* WHAT TO DO *
Each line from the beginning of the entries below through the line that includes "tree of calls" must be returned exactly as given.

******

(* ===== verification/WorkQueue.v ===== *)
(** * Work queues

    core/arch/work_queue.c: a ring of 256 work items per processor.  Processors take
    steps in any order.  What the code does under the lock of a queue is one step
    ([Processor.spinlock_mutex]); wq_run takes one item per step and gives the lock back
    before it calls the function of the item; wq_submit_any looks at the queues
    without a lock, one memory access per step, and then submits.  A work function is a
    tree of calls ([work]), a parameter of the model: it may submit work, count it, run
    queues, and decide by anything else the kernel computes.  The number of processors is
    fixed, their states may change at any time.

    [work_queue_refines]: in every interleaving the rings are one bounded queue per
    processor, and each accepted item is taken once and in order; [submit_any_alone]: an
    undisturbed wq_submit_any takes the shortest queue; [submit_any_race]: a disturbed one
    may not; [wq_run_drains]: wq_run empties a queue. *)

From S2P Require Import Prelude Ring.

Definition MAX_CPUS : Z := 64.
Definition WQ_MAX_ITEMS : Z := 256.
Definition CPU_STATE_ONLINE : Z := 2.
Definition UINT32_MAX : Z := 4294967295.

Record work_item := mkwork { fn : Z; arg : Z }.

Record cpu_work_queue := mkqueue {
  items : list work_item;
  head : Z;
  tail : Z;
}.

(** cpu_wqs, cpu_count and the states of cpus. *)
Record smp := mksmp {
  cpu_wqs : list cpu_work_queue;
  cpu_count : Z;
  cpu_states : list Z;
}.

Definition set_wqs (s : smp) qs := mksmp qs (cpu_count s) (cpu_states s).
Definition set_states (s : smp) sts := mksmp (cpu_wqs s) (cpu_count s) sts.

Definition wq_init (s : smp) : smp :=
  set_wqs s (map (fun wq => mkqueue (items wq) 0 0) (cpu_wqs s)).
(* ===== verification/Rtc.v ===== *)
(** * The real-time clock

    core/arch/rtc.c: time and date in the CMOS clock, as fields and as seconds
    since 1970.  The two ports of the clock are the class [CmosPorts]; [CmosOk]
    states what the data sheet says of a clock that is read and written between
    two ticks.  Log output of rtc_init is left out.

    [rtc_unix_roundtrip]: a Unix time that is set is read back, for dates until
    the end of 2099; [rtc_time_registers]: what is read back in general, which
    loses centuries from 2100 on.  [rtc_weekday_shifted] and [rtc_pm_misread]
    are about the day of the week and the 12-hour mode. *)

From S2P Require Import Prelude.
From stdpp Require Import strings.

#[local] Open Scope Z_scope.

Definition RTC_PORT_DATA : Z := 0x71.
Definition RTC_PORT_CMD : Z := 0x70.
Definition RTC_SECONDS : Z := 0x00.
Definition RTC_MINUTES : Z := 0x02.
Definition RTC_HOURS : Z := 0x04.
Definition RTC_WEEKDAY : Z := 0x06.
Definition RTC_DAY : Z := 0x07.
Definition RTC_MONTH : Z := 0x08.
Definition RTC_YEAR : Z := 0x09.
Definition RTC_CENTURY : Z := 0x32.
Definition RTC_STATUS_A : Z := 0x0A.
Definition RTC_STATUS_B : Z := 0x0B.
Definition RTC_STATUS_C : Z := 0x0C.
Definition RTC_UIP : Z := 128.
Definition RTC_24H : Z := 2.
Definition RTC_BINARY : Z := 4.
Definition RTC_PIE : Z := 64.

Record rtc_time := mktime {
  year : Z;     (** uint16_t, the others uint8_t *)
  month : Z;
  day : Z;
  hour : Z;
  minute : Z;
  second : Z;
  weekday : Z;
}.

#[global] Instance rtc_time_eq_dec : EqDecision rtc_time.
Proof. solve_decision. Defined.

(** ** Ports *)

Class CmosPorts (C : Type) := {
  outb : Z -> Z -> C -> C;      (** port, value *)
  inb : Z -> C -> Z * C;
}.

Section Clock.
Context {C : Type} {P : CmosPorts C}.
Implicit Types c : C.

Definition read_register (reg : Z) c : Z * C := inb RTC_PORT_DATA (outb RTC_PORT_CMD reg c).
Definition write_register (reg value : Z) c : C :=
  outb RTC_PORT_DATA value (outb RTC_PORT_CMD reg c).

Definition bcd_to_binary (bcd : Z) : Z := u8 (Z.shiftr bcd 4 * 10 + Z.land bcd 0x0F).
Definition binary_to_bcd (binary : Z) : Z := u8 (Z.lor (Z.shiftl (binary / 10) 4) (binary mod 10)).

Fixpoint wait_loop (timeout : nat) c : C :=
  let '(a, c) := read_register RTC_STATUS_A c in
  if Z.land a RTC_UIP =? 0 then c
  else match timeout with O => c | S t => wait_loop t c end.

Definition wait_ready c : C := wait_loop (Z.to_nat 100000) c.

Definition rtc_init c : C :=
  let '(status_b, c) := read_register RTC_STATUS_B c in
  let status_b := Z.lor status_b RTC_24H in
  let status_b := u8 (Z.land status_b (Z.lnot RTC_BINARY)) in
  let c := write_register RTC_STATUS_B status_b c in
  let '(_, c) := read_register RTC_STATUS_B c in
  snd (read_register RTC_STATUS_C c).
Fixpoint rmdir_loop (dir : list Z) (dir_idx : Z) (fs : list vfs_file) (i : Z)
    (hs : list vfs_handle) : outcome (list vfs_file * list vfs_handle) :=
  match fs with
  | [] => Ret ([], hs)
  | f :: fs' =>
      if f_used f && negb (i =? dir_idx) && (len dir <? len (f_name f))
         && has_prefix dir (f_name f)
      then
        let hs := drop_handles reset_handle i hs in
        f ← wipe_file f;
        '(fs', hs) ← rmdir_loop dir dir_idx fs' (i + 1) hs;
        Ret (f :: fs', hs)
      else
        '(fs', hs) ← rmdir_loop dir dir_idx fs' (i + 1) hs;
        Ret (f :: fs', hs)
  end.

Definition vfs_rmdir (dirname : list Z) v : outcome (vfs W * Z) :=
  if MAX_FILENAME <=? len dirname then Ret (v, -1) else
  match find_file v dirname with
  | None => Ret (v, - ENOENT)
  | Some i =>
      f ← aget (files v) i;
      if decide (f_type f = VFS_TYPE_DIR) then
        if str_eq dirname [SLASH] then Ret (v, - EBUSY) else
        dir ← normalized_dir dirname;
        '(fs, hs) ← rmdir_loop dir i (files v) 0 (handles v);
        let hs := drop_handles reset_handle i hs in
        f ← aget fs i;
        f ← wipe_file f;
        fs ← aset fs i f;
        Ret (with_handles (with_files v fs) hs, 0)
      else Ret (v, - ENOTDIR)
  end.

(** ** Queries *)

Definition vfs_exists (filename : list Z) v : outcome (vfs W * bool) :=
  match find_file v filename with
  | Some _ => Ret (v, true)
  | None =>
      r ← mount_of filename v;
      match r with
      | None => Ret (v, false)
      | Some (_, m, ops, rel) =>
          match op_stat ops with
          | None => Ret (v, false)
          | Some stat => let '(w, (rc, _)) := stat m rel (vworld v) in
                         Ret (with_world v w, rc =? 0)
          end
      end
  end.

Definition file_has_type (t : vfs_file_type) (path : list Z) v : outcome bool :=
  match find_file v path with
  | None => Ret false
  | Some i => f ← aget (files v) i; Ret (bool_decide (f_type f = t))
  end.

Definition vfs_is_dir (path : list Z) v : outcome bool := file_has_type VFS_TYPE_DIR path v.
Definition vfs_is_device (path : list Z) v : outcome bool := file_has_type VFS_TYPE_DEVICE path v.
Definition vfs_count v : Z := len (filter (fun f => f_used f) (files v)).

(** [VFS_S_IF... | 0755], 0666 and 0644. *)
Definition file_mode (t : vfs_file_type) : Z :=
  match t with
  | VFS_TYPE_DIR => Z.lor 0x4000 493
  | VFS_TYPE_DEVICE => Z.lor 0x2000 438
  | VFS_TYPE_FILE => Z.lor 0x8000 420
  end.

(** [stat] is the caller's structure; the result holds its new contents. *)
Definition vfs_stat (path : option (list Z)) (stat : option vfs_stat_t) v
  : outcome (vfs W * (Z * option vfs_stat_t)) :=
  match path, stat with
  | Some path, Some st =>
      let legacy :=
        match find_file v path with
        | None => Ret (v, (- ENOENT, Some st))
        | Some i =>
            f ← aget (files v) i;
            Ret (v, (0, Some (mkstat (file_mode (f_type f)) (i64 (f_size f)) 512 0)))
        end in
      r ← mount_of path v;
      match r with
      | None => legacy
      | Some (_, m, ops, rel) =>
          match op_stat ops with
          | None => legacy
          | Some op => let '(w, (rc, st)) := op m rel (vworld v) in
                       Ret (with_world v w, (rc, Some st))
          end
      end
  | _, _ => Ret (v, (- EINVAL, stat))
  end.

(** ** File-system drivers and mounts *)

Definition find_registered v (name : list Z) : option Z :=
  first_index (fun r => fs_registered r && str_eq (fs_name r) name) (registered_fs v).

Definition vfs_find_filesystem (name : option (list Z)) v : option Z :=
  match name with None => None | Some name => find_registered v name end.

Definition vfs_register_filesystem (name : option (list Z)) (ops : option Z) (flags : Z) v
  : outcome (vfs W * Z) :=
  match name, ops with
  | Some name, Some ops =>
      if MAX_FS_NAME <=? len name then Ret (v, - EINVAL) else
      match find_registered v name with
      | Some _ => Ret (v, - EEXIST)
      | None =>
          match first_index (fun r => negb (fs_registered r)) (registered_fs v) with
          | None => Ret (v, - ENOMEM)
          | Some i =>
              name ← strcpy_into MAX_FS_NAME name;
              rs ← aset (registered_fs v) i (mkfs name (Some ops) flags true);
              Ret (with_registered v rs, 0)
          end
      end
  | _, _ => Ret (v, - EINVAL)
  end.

******

* EXERCISE SOLUTION *
(* ===== verification/WorkQueue.v ===== *)
(** * Work queues

    core/arch/work_queue.c: a ring of 256 work items per processor.  Processors take
    steps in any order.  What the code does under the lock of a queue is one step
    ([Processor.spinlock_mutex]); wq_run takes one item per step and gives the lock back
    before it calls the function of the item; wq_submit_any looks at the queues
    without a lock, one memory access per step, and then submits.  A work function is a
    tree of calls ([work]), a parameter of the model: it may submit work, count it, run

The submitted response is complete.